Saved entries
((

Lemma export_dimensions_agree_witness :
  snd (Home.getCanvasDimensions "21:9") == 680 /\
  ~ snd (Home.getCanvasDimensions "21:9")
    == Canvas.dim_height (Canvas.getCanvasDimensions "21:9").
Proof.
  pose proof (export_dimensions_agree "21:9") as (_ & H1 & H2).
  split.
  - apply H2; discriminate.
  - intros H. apply H1 in H. destruct H as [H|[H|H]]; discriminate.
Defined.

Lemma Math_max_spec (a b : Q) :
  a <= Math_max a b /\ b <= Math_max a b /\
  (Math_max a b = a \/ Math_max a b = b).
Proof.
  unfold Math_max. destruct (Qle_bool a b) eqn:E.
  - apply Qle_bool_iff in E. repeat split; auto; lra.
  - assert (~ a <= b) by (rewrite <- Qle_bool_iff; congruence).
    repeat split; auto; lra.
Qed.

Lemma getSteppedWorkspaceSize_spec (required : Q) :
  required <= 6500 ->
  required <= Canvas.getSteppedWorkspaceSize required /\
  In (Canvas.getSteppedWorkspaceSize required) [3000; 4000; 5000; 6500].
Proof.
  intros H. unfold Canvas.getSteppedWorkspaceSize; cbn [find].
  destruct (Qle_bool required 3000) eqn:E1;
    [apply Qle_bool_iff in E1; simpl; tauto|].
  destruct (Qle_bool required 4000) eqn:E2;
    [apply Qle_bool_iff in E2; simpl; tauto|].
  destruct (Qle_bool required 5000) eqn:E3;
    [apply Qle_bool_iff in E3; simpl; tauto|].
  destruct (Qle_bool required 6500) eqn:E4;
    [apply Qle_bool_iff in E4; simpl; tauto|].
  apply Qle_bool_iff in H. congruence.
Qed.

(** X14: at every zoom factor between 10% and 400% and for every ratio, the
    workspace size that [Canvas] computes on doubles for the render,
    [targetWorkspaceSize], is at least the scaled width of the canvas plus
    1200 and at least the scaled height plus 1200, each sum as the code
    rounds it; it is at least the size required, and it is 3000, 4000,
    5000 or 6500 pixels, never the steps 8000 and 10000. *)
Theorem workspace_holds_canvas (fl : Q -> Q) (ratio : string) (scale : Q) :
  Rounded.rounding fl ->
  1 # 10 <= scale -> scale <= 4 ->
  let canvasDimensions := Canvas.getCanvasDimensions ratio in
  let scaledCanvasWidth := fl (Canvas.dim_width canvasDimensions * scale) in
  let scaledCanvasHeight := fl (Canvas.dim_height canvasDimensions * scale) in
  let targetWorkspaceSize := Rounded.targetWorkspaceSize fl ratio scale in
  fl (scaledCanvasWidth + 1200) <= targetWorkspaceSize /\
  fl (scaledCanvasHeight + 1200) <= targetWorkspaceSize /\
  Rounded.requiredWorkspaceSize fl ratio scale <= targetWorkspaceSize /\
  In targetWorkspaceSize [3000; 4000; 5000; 6500].
Proof.
  intros Hfl Hlo Hhi canvasDimensions scaledCanvasWidth scaledCanvasHeight
    targetWorkspaceSize.
  unfold targetWorkspaceSize, Rounded.targetWorkspaceSize,
    Rounded.requiredWorkspaceSize.
  fold canvasDimensions. fold scaledCanvasWidth. fold scaledCanvasHeight.
  pose proof (canvas_dimensions_bounds ratio) as (Hw & Hh1 & Hh2).
  fold canvasDimensions in Hw, Hh1, Hh2.
  assert (Sw : scaledCanvasWidth <= 4800).
  { rewrite <- (rounding_integer fl 4800 4800 Hfl (Qeq_refl _) eq_refl).
    apply (proj1 Hfl).
    set (w := Canvas.dim_width canvasDimensions) in *. clearbody w. nra. }
  assert (Sh : scaledCanvasHeight <= 4800).
  { rewrite <- (rounding_integer fl 4800 4800 Hfl (Qeq_refl _) eq_refl).
    apply (proj1 Hfl).
    set (h := Canvas.dim_height canvasDimensions) in *. clearbody h. nra. }
  assert (Pw : fl (scaledCanvasWidth + 1200) <= 6000).
  { rewrite <- (rounding_integer fl 6000 6000 Hfl (Qeq_refl _) eq_refl).
    apply (proj1 Hfl). lra. }
  assert (Ph : fl (scaledCanvasHeight + 1200) <= 6000).
  { rewrite <- (rounding_integer fl 6000 6000 Hfl (Qeq_refl _) eq_refl).
    apply (proj1 Hfl). lra. }
  destruct (Math_max_spec (fl (scaledCanvasWidth + 1200))
                          (fl (scaledCanvasHeight + 1200)))
    as (A1 & A2 & A3).
  set (m := Math_max (fl (scaledCanvasWidth + 1200))
                     (fl (scaledCanvasHeight + 1200))) in *.
  destruct (Math_max_spec m 3000) as (B1 & B2 & B3).
  set (r := Math_max m 3000) in *.
  assert (Hr : r <= 6500).
  { destruct B3 as [ -> | -> ]; [|lra].
    destruct A3 as [ -> | -> ]; lra. }
  destruct (getSteppedWorkspaceSize_spec r Hr) as (C1 & C2).
  split; [lra|]. split; [lra|]. split; [exact C1|exact C2].
Qed.

Lemma workspace_holds_canvas_witness :
  let scale := (3 # 2) + (1 # 4503599627370496) in
  Rounded.rounding Rounded.round53 /\
  1 # 10 <= scale /\ scale <= 4 /\
  Rounded.targetWorkspaceSize Rounded.round53 "16:9" scale = 3000 /\
  Rounded.round53 (Rounded.round53 (1200 * scale) + 1200)
  <= Rounded.targetWorkspaceSize Rounded.round53 "16:9" scale.
Proof.
  intros scale.
  assert (Hlo : 1 # 10 <= scale) by (vm_compute; discriminate).
  assert (Hhi : scale <= 4) by (vm_compute; discriminate).
  split; [exact round53_rounding|].
  split; [exact Hlo|]. split; [exact Hhi|].
  split; [vm_compute; reflexivity|].
  exact (proj1 (workspace_holds_canvas Rounded.round53 "16:9" scale
                  round53_rounding Hlo Hhi)).
Defined.

(** ** Text measurement *)

Lemma floor_midpoint (lo hi : Q) (a b : Z) :
  lo == inject_Z a -> hi == inject_Z b ->
  Math_floor ((lo + hi) / 2) = ((a + b) / 2)%Z.
Proof.
  intros Hlo Hhi. unfold Math_floor.
  assert (E : (lo + hi) / 2 == (a + b) # 2).
  { rewrite Hlo, Hhi. unfold Qeq, Qdiv, Qmult, Qplus, Qinv, inject_Z; simpl.
    lia. }
  rewrite (Qfloor_comp _ _ E). reflexivity.
Qed.

Lemma Qle_bool_inject (lo hi : Q) (a b : Z) :
  lo == inject_Z a -> hi == inject_Z b ->
  Qle_bool lo hi = (a <=? b)%Z.
Proof.
  intros Hlo Hhi.
  destruct (a <=? b)%Z eqn:E.
  - apply Qle_bool_iff. rewrite Hlo, Hhi. rewrite <- Zle_Qle.
    now apply Z.leb_le.
  - destruct (Qle_bool lo hi) eqn:F; [|reflexivity].
    apply Qle_bool_iff in F. rewrite Hlo, Hhi in F. rewrite <- Zle_Qle in F.
    apply Z.leb_le in F. congruence.
Qed.

Lemma search_spec (ctx : option TextMeasurement.MeasurementContext)
    (text fontFamily : string) (availableWidth : Q) (fuel : nat) :
  forall (lo hi : Q) (a b : Z),
    lo == inject_Z a -> hi == inject_Z b ->
    (a <= b + 1)%Z -> (b - a + 1 < 2 ^ Z.of_nat fuel)%Z ->
    exists r,
      TextMeasurement.search ctx text fontFamily availableWidth fuel lo hi
      == inject_Z r /\
      (a - 1 <= r <= b)%Z /\
      (r = (a - 1)%Z \/ fits ctx text fontFamily availableWidth r = true) /\
      (r = b \/ fits ctx text fontFamily availableWidth (r + 1) = false).
Proof.
  induction fuel as [|fuel IH]; intros lo hi a b Hlo Hhi Hab Hsize.
  - simpl in *. exists b. split; [exact Hhi|].
    split; [lia|]. split; [left; lia|now left].
  - cbn [TextMeasurement.search].
    rewrite (Qle_bool_inject lo hi a b Hlo Hhi).
    destruct (a <=? b)%Z eqn:E.
    2:{ apply Z.leb_gt in E. exists b. split; [exact Hhi|].
        split; [lia|]. split; [left; lia|now left]. }
    apply Z.leb_le in E. cbv zeta.
    rewrite (floor_midpoint lo hi a b Hlo Hhi).
    set (m := ((a + b) / 2)%Z).
    assert (Hm : (2 * m <= a + b < 2 * m + 2)%Z).
    { unfold m. pose proof (Z.div_mod (a + b) 2) as D.
      pose proof (Z.mod_pos_bound (a + b) 2) as B. lia. }
    assert (Hpow : (2 ^ Z.of_nat (S fuel) = 2 * 2 ^ Z.of_nat fuel)%Z).
    { rewrite Nat2Z.inj_succ. apply Z.pow_succ_r. lia. }
    fold (fits ctx text fontFamily availableWidth m).
    destruct (fits ctx text fontFamily availableWidth m) eqn:F.
    + destruct (IH (inject_Z m + 1) hi (m + 1)%Z b) as (r & R1 & R2 & R3 & R4).
      * unfold Qeq, Qplus, inject_Z; simpl; lia.
      * exact Hhi.
      * lia.
      * lia.
      * exists r. split; [exact R1|]. split; [lia|].
        split; [|exact R4].
        right. destruct R3 as [->|R3]; [|exact R3].
        now replace (m + 1 - 1)%Z with m by lia.
    + destruct (IH lo (inject_Z m - 1) a (m - 1)%Z) as (r & R1 & R2 & R3 & R4).
      * exact Hlo.
      * unfold Qeq, Qminus, Qplus, Qopp, inject_Z; simpl; lia.
      * lia.
      * lia.
      * exists r. split; [exact R1|]. split; [lia|].
        split; [exact R3|].
        destruct R4 as [->|R4]; [|now right].
        right. now replace (m - 1 + 1)%Z with m by lia.
Qed.
(** No record of the index has both an empty problem text and empty
    choices. *)
Definition no_bare_record (lk : lookup) : Prop :=
  (forall key p c a,
      (p, c, a) ∈ default [] (by_qnum lk !! key) -> p <> [] \/ c <> [])
  /\ (forall exam qn p c a,
         (qn, p, c, a) ∈ default [] (by_exam lk !! exam) -> p <> [] \/ c <> []).

(** ** What a pattern can match

    [matches r lft w s]: at the position with [lft] behind it and [w ++ s]
    ahead, some run of the matcher through [r] consumes exactly [w].  The
    relation leaves the priorities aside; the matcher picks one of these
    runs. *)
Inductive matches : regex -> list Z -> list Z -> list Z -> Prop :=
| M_emp lft s : matches Emp lft [] s
| M_cls p c lft s : p c = true -> matches (Cls p) lft [c] s
| M_cat r1 r2 lft w1 w2 s :
    matches r1 lft w1 (w2 ++ s) -> matches r2 (rev w1 ++ lft) w2 s ->
    matches (Cat r1 r2) lft (w1 ++ w2) s
| M_alt_l r1 r2 lft w s : matches r1 lft w s -> matches (Alt r1 r2) lft w s
| M_alt_r r1 r2 lft w s : matches r2 lft w s -> matches (Alt r1 r2) lft w s
| M_rep_stop hi g r lft s : matches (Rep 0 hi g r) lft [] s
| M_rep_more lo hi g r lft w1 w2 s :
    hi_open hi = true -> ((0 < lo)%nat \/ w1 <> []) ->
    matches r lft w1 (w2 ++ s) ->
    matches (Rep (pred lo) (option_map pred hi) g r) (rev w1 ++ lft) w2 s ->
    matches (Rep lo hi g r) lft (w1 ++ w2) s
| M_grp n r lft w s : matches r lft w s -> matches (Grp n r) lft w s
| M_ahead r lft w s : matches r lft w s -> matches (Ahead r) lft [] (w ++ s)
| M_bol m lft s : at_bol m (MState lft s []) = true -> matches (Bol m) lft [] s
| M_eol m lft s : at_eol m (MState lft s []) = true -> matches (Eol m) lft [] s
| M_eos lft : matches Eos lft [] [].

(** The position [w] further on. *)
Definition moved (w : list Z) (st : mstate) (cs : list (nat * list Z)) : mstate :=
  MState (rev w ++ behind st) (skipn (length w) (rest st)) cs.

Fixpoint take_while (p : Z -> bool) (s : list Z) : list Z :=
  match s with
  | c :: s' => if p c then c :: take_while p s' else []
  | [] => []
  end.

(** A greedy loop over one character class that has the run [w] before it
    tries the longest stretch first and gives back one character at a time,
    down to [lo] characters. *)
Fixpoint give_back (k : cont) (st : mstate) (w : list Z) (lo : nat) : option mstate :=
  match w with
  | [] => match lo with O => k st | S _ => None end
  | _ :: w' =>
      match lo with
      | O => or_else (give_back k (advance st) w' 0) (k st)
      | S lo' => give_back k (advance st) w' lo'
      end
  end.

(** The end of a run of [p] for a loop bounded by [hi]: the text stops, or
    the next character is not in the class, or the bound is reached. *)
Definition run_ends (p : Z -> bool) (hi : option nat) (w t : list Z) : Prop :=
  t = [] \/ (exists c t', t = c :: t' /\ p c = false) \/ hi = Some (length w).

Definition within (hi : option nat) (n : nat) : Prop :=
  match hi with Some h => (n <= h)%nat | None => True end.

(** An opening bracket with a closing bracket somewhere after it: what
    the parenthetical pattern can find. *)
Fixpoint has_span (s : list Z) : bool :=
  match s with
  | [] => false
  | c :: t => (is_open c && existsb is_close t) || has_span t
  end.

Definition starts_with_label (s : list Z) : bool :=
  match s with c :: _ => is_label c | [] => false end.

Definition not_space (c : Z) : bool := negb (is_space c).

(** ** Lines of the frequency document *)

Definition not_nl : Z -> bool := not_cls is_nl.

(** "- **問題文** " or "- **選択肢** ": what [format_problem_block] puts before
    the text it attaches. *)
Definition marker (title : list Z) : list Z :=
  Txt.item ++ Txt.bold ++ title ++ Txt.bold ++ [Ch.space].

(** A line that consists of the marker and at least one more character. *)
Definition attached_line (title : list Z) (line : list Z) : bool :=
  startswith (marker title) line && (length (marker title) <? length line)%nat.

Definition attached (line : list Z) : bool :=
  attached_line Txt.mondaibun line || attached_line Txt.sentakushi line.

(** The lines that a pass over the attached lines keeps: the first line in
    any case, and of the others those that [drop] does not hold of. *)
Definition keep_lines (drop : list Z -> bool) (lines : list (list Z)) : list (list Z) :=
  match lines with
  | [] => []
  | first :: more => first :: List.filter (fun l => negb (drop l)) more
  end.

))

- **Exercise**:
Exactly as they stand, please print the lines from the first line of the records above down to the line that includes "destruct (Qle_bool required 4000) eqn:E2;", both of those included and no others.

- **Exercise output**:
Lemma export_dimensions_agree_witness :
  snd (Home.getCanvasDimensions "21:9") == 680 /\
  ~ snd (Home.getCanvasDimensions "21:9")
    == Canvas.dim_height (Canvas.getCanvasDimensions "21:9").
Proof.
  pose proof (export_dimensions_agree "21:9") as (_ & H1 & H2).
  split.
  - apply H2; discriminate.
  - intros H. apply H1 in H. destruct H as [H|[H|H]]; discriminate.
Defined.

Lemma Math_max_spec (a b : Q) :
  a <= Math_max a b /\ b <= Math_max a b /\
  (Math_max a b = a \/ Math_max a b = b).
Proof.
  unfold Math_max. destruct (Qle_bool a b) eqn:E.
  - apply Qle_bool_iff in E. repeat split; auto; lra.
  - assert (~ a <= b) by (rewrite <- Qle_bool_iff; congruence).
    repeat split; auto; lra.
Qed.

Lemma getSteppedWorkspaceSize_spec (required : Q) :
  required <= 6500 ->
  required <= Canvas.getSteppedWorkspaceSize required /\
  In (Canvas.getSteppedWorkspaceSize required) [3000; 4000; 5000; 6500].
Proof.
  intros H. unfold Canvas.getSteppedWorkspaceSize; cbn [find].
  destruct (Qle_bool required 3000) eqn:E1;
    [apply Qle_bool_iff in E1; simpl; tauto|].
  destruct (Qle_bool required 4000) eqn:E2;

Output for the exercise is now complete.